A word with you
By TONY DEYAL
May 8, 1999
WEST INDIANS like big words. Most of us prefer to be domiciled in a residence instead of a house. If the wiring is faulty and the inevitable accident befalls, it is a conflagration and not a fire. We start young.
There is the story of the little boy who, when asked by his teacher to spell "mosquito" replied scornfully, "That little thing? Give me something big to spell like 'lion'."
Speech-making is a Caribbean art-form and tradition. Weddings, christenings (not necessarily in that order), funerals and politics provide the opportunities and inevitable pitfalls. One speaker refused to cast any aspirations even though he had been much malingered by parties who he preferred to remain synonymous. A politician was "privileged to speak at this millstone in the history of this hysterical institution."
In Britain, at a Labour Party meeting, the Chairman in his opening remarks said, "Brothers, as you all know, certain allegations have been made against me.
"I will reply to those at the next meeting after I have confronted the alligators." A Vincentian politician, asked to declare open an International Workshop on Emergency and Disaster Prevention, ended his address with, "It gives me great pleasure to declare this disaster open."
However, even disasters of that magnitude do not diminish our love of words. We like them to roll trippingly off the tongue. We love their measured majesty. West Indians would love to be able to say, "A superabundance of talent skilled in the preparation of gastronomic concoctions will impair the quality of a certain potable solution made by immersing a gallinaceous bird in ebullient Adam's ale" instead of the simpler "Too many cooks spoil the broth".
Political correctness in the United States has provided us with an even greater menu of choices. For "boring" the politically correct equivalent is "differently interesting" or "charm-free". People are no longer clumsy.
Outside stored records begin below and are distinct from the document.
(* ===== verification/IntQueue.v ===== *)
(** * IntQueue: interrupts for Lua code

    Models src/elua_int.c: the queue that takes interrupts from the hardware
    handlers to the Lua program, the flags that enable each source, the count
    hook that empties the queue, and the table of C handlers.  The Lua virtual
    machine is represented by what the code does to it: whether the hook is
    installed, and which handler calls are made. *)

From S2P Require Import Prelude Fifo.

Definition ELUA_INT_EMPTY_SLOT : Z := 0.
Definition ELUA_INT_FIRST_ID : Z := 1.
Definition LUA_INT_MAX_SOURCES : Z := 128.

(** An element: interrupt number and resource number. *)
Abbreviation elua_int_element := (Z * Z)%type.

Record int_state := IntState {
  elua_int_read_idx : Z;
  elua_int_write_idx : Z;
  elua_int_queue : list elua_int_element;
  elua_int_flags : list Z;
  (** [lua_sethook]: the count hook is installed. *)
  hook_set : bool
}.
Definition set_flags (s : int_state) fl :=
  IntState (elua_int_read_idx s) (elua_int_write_idx s) (elua_int_queue s) fl (hook_set s).

(** ** Flags *)

Definition elua_int_enable (inttype : Z) (s : int_state) : option int_state :=
  if inttype <? LUA_INT_MAX_SOURCES then
    let i := Z.to_nat (Z.shiftr inttype 5) in
    w ← elua_int_flags s !! i;
    Some (set_flags s
      (<[i := Z.lor w (Z.shiftl 1 (Z.land inttype 0x1F))]> (elua_int_flags s)))
  else Some s.
Definition elua_int_disable (inttype : Z) (s : int_state) : option int_state :=
  if inttype <? LUA_INT_MAX_SOURCES then
    let i := Z.to_nat (Z.shiftr inttype 5) in
    w ← elua_int_flags s !! i;
    Some (set_flags s
      (<[i := Z.land w (Z.lnot (Z.shiftl 1 (Z.land inttype 0x1F)))]> (elua_int_flags s)))
  else Some s.
Definition elua_int_is_enabled (inttype : Z) (s : int_state) : option bool :=
  if inttype <? LUA_INT_MAX_SOURCES then
    w ← elua_int_flags s !! Z.to_nat (Z.shiftr inttype 5);
    Some (negb (Z.land w (Z.shiftl 1 (Z.land inttype 0x1F)) =? 0))
  else Some false.
(** [for( i = 0; i < LUA_INT_MAX_SOURCES >> 5; i ++ )] *)
Definition elua_int_disable_all (s : int_state) : int_state :=
  set_flags s (imap (λ i w, if decide (Z.of_nat i < Z.shiftr LUA_INT_MAX_SOURCES 5) then 0 else w)
    (elua_int_flags s)).
Definition elua_int_cleanup (s : int_state) : int_state :=
  let s := elua_int_disable_all s in
  IntState 0 0 ((λ _, (ELUA_INT_EMPTY_SLOT, 0)) <$> elua_int_queue s) (elua_int_flags s) (hook_set s).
They are "uniquely coordinated". The dead are merely "terminally inconvenienced", and the dishonest are "ethically disoriented". The mafia are "members of a career-offender cartel" and old jokes are "previously recounted humorous narratives". Shoplifters are "non-traditional shoppers" and vagrants are "directionally impoverished persons".
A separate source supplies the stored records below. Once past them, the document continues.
(* ===== verification/Romfs.v ===== *)
(** * Romfs: the read-only and the write-once file system

    Models src/romfs.c and inc/romfs.h.  Both file systems keep their files one
    after the other in a contiguous image: name, size and contents; a write-once
    file system (WOFS) also has a field that marks a file as deleted, and only
    ever writes to erased (0xFF) bytes, so that it can live in flash memory.

    How the image is read and written is not part of this file: the functions
    [readf] and [writef] of [FSDATA] are parameters, with the laws of
    [Device]. *)

From S2P Require Import Prelude.

Definition TOTAL_MAX_FDS : nat := 8.
Definition ROMFS_ALIGN : Z := 4.
Definition WOFS_END_MARKER_CHAR : Z := 0xFF.
Definition WOFS_DEL_FIELD_SIZE : Z := ROMFS_ALIGN.
Definition WOFS_FILE_DELETED : Z := 0xAA.
Definition ROMFS_SIZE_LEN : Z := 4.
Definition WOFS_MIN_NEEDED_SIZE : Z := 11.

Definition ROMFS_FILE_FLAG_READ : Z := 0x01.
Definition ROMFS_FILE_FLAG_WRITE : Z := 0x02.
Definition ROMFS_FILE_FLAG_APPEND : Z := 0x04.
Definition ROMFS_FS_FLAG_DIRECT : Z := 0x01.
Definition ROMFS_FS_FLAG_WO : Z := 0x02.
Definition ROMFS_FS_FLAG_WRITING : Z := 0x04.

(** A file descriptor; an unused one has all ones in its words. *)
Record FD := mkFD { baseaddr : Z; offset : Z; size : Z; fd_flags : Z }.
Definition empty_fd : FD := mkFD 0xFFFFFFFF 0xFFFFFFFF 0xFFFFFFFF 0.

(** A file system instance, with the memory its [pbase] or its device holds. *)
Record FSDATA := mkFS { image : list Z; fs_flags : Z; max_size : Z }.

(** The static variables of romfs.c together with one instance. *)
Record romfs := mkRomfs {
  fd_table : list FD; romfs_num_fd : Z; romfs_dir_data : Z; pfs : FSDATA
}.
When the American Central Intelligence Agency (CIA) hired mercenaries to carry out raids in Nicaragua, the agency referred to them as "unilaterally controlled Latino assets". When a cruise missile crashed, the air-force announced that it had "impacted with the ground prematurely" and that the test "terminated five minutes earlier than planned".
A US State Department manual refers to a hammer as a "manually powered fasterner-driving impact device", a steel nut as a "hexiform rotatable surface compression unit" and a tent as a "frame-supported tension structure". Anhydrous ammonia, which can kill or cause injury, is not classified as a poison gas by the US Department of Transport. Instead it is an "inhalation hazard".
We West Indians should not be too critical. After all, individuals who perforce are constrained to be domiciled in vitreous structures of patent frangibility should on no account employ petrous formations as projectiles.
Truly, living in glass houses ourselves we should not throw stones. Or tell nursery rhymes otherwise we could suffer the fate that follows. A research team proceeded toward the apex of a natural geological protuberance, the purpose of their expedition being the procurement of a sample of fluid hydride of oxygen in a large vessel, the exact size of which was unspecified. One member of the team precipitously descended, sustaining severe damage to the upper cranial portion of his anatomical structure; subsequently the second member of the team performed a self-rotational translation oriented in the direction taken by the first team member.
Truly, the lesson of Jack, Jill and the hill is most appropriate.
But will we ever learn that everything that coruscates with effulgence is not ipso facto aurous? Not very likely.
Tony Deyal was most recently visible explaining that what he really meant was "all that glitters is not gold".